**Extracted information:**

--- START ---

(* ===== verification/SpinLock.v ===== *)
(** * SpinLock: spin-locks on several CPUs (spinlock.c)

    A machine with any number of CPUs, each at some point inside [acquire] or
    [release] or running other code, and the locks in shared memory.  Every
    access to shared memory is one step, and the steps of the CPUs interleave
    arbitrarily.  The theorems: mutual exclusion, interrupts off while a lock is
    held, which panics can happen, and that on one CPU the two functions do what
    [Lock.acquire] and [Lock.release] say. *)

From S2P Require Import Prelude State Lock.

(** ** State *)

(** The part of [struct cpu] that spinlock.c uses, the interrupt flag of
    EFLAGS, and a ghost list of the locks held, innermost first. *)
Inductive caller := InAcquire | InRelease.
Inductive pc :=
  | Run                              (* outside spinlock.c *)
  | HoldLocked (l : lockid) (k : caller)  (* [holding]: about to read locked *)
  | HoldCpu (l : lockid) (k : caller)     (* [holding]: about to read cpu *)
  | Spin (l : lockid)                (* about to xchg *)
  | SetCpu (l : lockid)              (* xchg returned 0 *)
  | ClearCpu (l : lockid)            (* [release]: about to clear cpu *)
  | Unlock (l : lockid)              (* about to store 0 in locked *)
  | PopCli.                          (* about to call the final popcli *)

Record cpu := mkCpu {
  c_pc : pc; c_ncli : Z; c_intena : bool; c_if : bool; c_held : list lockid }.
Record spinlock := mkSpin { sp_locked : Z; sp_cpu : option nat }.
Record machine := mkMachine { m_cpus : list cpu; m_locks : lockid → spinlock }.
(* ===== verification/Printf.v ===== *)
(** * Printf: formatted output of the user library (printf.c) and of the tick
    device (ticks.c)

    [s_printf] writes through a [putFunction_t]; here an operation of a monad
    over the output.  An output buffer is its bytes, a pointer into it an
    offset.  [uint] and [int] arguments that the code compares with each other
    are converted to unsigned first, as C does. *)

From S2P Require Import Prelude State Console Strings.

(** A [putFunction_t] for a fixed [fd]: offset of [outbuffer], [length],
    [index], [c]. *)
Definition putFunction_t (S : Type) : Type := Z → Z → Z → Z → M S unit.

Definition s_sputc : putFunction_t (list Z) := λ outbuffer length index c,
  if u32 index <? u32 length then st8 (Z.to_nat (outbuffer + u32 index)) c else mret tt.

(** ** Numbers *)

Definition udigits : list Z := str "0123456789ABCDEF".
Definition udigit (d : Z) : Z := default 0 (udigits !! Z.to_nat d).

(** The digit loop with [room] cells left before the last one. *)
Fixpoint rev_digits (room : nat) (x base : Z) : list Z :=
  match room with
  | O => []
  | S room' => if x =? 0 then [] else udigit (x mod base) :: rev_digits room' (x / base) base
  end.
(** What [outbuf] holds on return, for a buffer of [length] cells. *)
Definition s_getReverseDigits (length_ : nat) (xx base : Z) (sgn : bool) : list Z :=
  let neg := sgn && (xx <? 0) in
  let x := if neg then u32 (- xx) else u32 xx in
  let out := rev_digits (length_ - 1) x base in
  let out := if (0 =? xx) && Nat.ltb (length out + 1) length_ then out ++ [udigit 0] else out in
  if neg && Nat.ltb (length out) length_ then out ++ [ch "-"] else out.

--- END ---
--- START ---

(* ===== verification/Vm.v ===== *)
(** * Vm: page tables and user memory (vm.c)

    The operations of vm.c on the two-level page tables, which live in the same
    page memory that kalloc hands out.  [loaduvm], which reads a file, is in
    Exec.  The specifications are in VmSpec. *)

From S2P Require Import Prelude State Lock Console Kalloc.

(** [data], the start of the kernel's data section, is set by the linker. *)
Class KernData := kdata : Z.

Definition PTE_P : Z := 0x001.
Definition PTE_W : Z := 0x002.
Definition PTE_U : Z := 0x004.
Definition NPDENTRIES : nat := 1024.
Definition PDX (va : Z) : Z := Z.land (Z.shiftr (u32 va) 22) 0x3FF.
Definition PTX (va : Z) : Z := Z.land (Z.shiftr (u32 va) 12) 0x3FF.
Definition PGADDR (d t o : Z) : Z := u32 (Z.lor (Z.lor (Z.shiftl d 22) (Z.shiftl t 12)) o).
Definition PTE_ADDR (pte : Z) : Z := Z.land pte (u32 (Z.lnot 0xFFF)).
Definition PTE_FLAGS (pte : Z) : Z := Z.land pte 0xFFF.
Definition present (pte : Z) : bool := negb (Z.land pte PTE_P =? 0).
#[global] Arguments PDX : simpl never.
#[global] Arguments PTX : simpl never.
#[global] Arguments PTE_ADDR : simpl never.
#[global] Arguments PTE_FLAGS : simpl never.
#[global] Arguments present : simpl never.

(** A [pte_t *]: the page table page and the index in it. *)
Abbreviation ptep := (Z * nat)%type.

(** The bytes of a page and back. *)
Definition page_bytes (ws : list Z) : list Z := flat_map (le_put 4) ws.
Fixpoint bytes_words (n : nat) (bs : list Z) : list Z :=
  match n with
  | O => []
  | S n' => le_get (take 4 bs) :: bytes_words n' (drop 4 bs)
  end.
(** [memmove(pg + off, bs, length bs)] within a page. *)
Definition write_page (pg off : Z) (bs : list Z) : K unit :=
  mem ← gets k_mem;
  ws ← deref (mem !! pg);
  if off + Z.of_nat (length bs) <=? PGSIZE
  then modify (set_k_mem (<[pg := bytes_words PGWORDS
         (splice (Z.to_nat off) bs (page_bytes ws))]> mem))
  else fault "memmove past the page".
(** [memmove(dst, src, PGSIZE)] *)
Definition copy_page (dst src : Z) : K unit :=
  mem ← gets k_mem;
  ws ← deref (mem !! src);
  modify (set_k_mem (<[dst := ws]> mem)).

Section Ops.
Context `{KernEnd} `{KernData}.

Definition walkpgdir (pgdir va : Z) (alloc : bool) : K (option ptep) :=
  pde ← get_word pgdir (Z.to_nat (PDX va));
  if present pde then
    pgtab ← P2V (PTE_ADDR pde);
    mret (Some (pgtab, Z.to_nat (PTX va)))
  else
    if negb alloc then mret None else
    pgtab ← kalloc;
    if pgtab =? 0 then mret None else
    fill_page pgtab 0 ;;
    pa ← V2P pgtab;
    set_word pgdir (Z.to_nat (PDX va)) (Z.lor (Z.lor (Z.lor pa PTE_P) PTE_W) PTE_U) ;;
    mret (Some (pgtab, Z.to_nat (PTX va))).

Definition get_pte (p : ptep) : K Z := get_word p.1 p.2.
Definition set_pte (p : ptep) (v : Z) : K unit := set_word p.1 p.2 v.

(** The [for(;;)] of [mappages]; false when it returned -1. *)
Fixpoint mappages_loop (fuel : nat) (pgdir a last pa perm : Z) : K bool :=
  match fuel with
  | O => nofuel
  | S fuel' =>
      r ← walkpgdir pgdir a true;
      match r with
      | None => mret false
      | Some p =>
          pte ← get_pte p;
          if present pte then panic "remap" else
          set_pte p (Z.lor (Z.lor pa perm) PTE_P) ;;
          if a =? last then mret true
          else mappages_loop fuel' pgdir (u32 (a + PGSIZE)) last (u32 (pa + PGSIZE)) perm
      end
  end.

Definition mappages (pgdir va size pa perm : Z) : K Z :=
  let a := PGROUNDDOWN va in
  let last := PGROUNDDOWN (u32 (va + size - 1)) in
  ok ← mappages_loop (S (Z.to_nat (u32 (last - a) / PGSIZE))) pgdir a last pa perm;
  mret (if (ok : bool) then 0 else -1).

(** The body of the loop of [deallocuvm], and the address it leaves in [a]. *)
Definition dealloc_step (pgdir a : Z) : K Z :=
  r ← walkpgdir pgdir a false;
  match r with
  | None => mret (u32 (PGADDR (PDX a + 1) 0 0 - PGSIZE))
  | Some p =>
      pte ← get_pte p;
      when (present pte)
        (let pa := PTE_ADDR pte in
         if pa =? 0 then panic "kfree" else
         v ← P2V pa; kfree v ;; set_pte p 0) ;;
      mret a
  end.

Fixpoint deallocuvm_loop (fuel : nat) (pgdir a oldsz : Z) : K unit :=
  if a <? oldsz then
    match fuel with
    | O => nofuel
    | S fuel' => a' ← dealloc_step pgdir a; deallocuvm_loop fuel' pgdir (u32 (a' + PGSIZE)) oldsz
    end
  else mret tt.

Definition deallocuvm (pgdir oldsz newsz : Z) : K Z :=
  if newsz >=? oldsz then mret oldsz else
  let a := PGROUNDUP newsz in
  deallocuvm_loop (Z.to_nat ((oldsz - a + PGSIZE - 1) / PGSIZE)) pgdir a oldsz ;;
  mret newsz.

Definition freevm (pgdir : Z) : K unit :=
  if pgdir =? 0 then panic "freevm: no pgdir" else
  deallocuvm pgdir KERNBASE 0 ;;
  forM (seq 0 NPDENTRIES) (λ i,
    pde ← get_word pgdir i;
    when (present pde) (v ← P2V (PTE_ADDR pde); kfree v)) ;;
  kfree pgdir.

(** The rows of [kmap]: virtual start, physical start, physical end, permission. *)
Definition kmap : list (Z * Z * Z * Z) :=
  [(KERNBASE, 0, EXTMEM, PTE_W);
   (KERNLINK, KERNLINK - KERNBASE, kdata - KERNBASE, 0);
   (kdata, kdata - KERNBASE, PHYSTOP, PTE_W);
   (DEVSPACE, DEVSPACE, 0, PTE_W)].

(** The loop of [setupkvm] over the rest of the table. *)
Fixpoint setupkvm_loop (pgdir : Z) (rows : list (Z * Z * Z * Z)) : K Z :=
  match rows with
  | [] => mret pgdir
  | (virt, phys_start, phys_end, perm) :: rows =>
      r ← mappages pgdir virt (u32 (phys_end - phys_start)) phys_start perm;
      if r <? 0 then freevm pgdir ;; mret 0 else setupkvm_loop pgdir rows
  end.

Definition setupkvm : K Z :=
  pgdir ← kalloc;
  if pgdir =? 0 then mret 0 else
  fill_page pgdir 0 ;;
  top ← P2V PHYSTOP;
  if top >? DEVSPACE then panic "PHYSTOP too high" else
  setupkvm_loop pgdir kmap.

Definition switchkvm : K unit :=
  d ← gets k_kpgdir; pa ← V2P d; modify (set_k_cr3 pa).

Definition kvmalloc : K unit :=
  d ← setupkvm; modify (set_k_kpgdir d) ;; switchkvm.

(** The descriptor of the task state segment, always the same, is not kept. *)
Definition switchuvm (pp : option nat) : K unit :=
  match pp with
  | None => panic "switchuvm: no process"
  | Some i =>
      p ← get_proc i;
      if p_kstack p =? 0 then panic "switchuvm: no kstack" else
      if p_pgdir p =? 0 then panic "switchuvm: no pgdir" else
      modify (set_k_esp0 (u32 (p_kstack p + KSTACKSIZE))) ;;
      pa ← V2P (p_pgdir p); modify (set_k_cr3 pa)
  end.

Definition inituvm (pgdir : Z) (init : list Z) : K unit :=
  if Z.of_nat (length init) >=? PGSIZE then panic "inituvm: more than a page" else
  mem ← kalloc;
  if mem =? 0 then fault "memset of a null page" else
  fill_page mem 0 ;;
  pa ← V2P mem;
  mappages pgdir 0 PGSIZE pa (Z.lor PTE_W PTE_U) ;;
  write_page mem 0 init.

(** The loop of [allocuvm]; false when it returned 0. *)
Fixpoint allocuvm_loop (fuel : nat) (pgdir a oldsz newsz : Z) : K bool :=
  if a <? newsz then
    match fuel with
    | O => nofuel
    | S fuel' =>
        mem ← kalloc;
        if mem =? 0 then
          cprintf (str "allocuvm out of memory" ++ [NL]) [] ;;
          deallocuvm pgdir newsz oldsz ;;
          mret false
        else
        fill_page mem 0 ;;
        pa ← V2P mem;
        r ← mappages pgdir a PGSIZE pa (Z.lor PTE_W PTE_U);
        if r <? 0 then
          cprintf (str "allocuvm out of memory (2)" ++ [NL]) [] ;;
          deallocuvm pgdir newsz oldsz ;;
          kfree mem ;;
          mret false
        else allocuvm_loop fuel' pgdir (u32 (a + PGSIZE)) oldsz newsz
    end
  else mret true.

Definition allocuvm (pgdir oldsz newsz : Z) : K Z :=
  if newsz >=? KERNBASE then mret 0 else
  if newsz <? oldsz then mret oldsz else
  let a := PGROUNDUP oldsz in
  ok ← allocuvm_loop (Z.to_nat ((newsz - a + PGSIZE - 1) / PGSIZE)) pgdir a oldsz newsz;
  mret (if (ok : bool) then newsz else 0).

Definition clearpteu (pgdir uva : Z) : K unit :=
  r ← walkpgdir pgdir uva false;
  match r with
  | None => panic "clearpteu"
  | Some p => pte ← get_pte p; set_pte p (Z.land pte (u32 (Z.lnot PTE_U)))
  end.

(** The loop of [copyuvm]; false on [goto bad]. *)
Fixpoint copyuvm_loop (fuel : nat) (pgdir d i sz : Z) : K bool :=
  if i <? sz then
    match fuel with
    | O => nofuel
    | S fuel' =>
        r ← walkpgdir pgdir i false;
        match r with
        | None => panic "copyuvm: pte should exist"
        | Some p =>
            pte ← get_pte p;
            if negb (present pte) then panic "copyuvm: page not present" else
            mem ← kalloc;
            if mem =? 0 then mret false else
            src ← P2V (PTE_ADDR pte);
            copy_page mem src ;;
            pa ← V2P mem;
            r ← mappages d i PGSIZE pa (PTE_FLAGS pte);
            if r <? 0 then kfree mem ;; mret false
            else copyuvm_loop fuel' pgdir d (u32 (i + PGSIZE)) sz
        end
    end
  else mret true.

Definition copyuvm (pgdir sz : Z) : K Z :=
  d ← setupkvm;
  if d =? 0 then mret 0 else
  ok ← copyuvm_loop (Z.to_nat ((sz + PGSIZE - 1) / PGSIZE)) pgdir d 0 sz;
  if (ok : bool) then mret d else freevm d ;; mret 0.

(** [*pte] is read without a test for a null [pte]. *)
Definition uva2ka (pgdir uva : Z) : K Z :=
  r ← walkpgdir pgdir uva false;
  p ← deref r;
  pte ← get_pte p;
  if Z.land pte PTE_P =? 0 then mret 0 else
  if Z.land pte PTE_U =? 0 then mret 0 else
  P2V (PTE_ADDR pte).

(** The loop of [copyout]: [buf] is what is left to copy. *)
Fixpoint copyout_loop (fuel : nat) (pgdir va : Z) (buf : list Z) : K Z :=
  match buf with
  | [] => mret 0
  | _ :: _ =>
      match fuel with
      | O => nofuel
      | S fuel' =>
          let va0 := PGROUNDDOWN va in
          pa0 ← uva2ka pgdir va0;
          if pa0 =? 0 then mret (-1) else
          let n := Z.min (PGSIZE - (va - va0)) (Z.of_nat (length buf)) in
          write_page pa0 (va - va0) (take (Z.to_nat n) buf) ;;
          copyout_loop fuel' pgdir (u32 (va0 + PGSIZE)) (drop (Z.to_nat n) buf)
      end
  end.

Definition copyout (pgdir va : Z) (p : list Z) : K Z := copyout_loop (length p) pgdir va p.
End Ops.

--- END ---

**What to work on:** Within the listing above, give again exactly every line from the line with "(* ===== verification/SpinLock.v ===== *)" through the line with "clear cpu *)", both included, and no other line.

**Problem solution:**
(* ===== verification/SpinLock.v ===== *)
(** * SpinLock: spin-locks on several CPUs (spinlock.c)

    A machine with any number of CPUs, each at some point inside [acquire] or
    [release] or running other code, and the locks in shared memory.  Every
    access to shared memory is one step, and the steps of the CPUs interleave
    arbitrarily.  The theorems: mutual exclusion, interrupts off while a lock is
    held, which panics can happen, and that on one CPU the two functions do what
    [Lock.acquire] and [Lock.release] say. *)

From S2P Require Import Prelude State Lock.

(** ** State *)

(** The part of [struct cpu] that spinlock.c uses, the interrupt flag of
    EFLAGS, and a ghost list of the locks held, innermost first. *)
Inductive caller := InAcquire | InRelease.
Inductive pc :=
  | Run                              (* outside spinlock.c *)
  | HoldLocked (l : lockid) (k : caller)  (* [holding]: about to read locked *)
  | HoldCpu (l : lockid) (k : caller)     (* [holding]: about to read cpu *)
  | Spin (l : lockid)                (* about to xchg *)
  | SetCpu (l : lockid)              (* xchg returned 0 *)
  | ClearCpu (l : lockid)            (* [release]: about to clear cpu *)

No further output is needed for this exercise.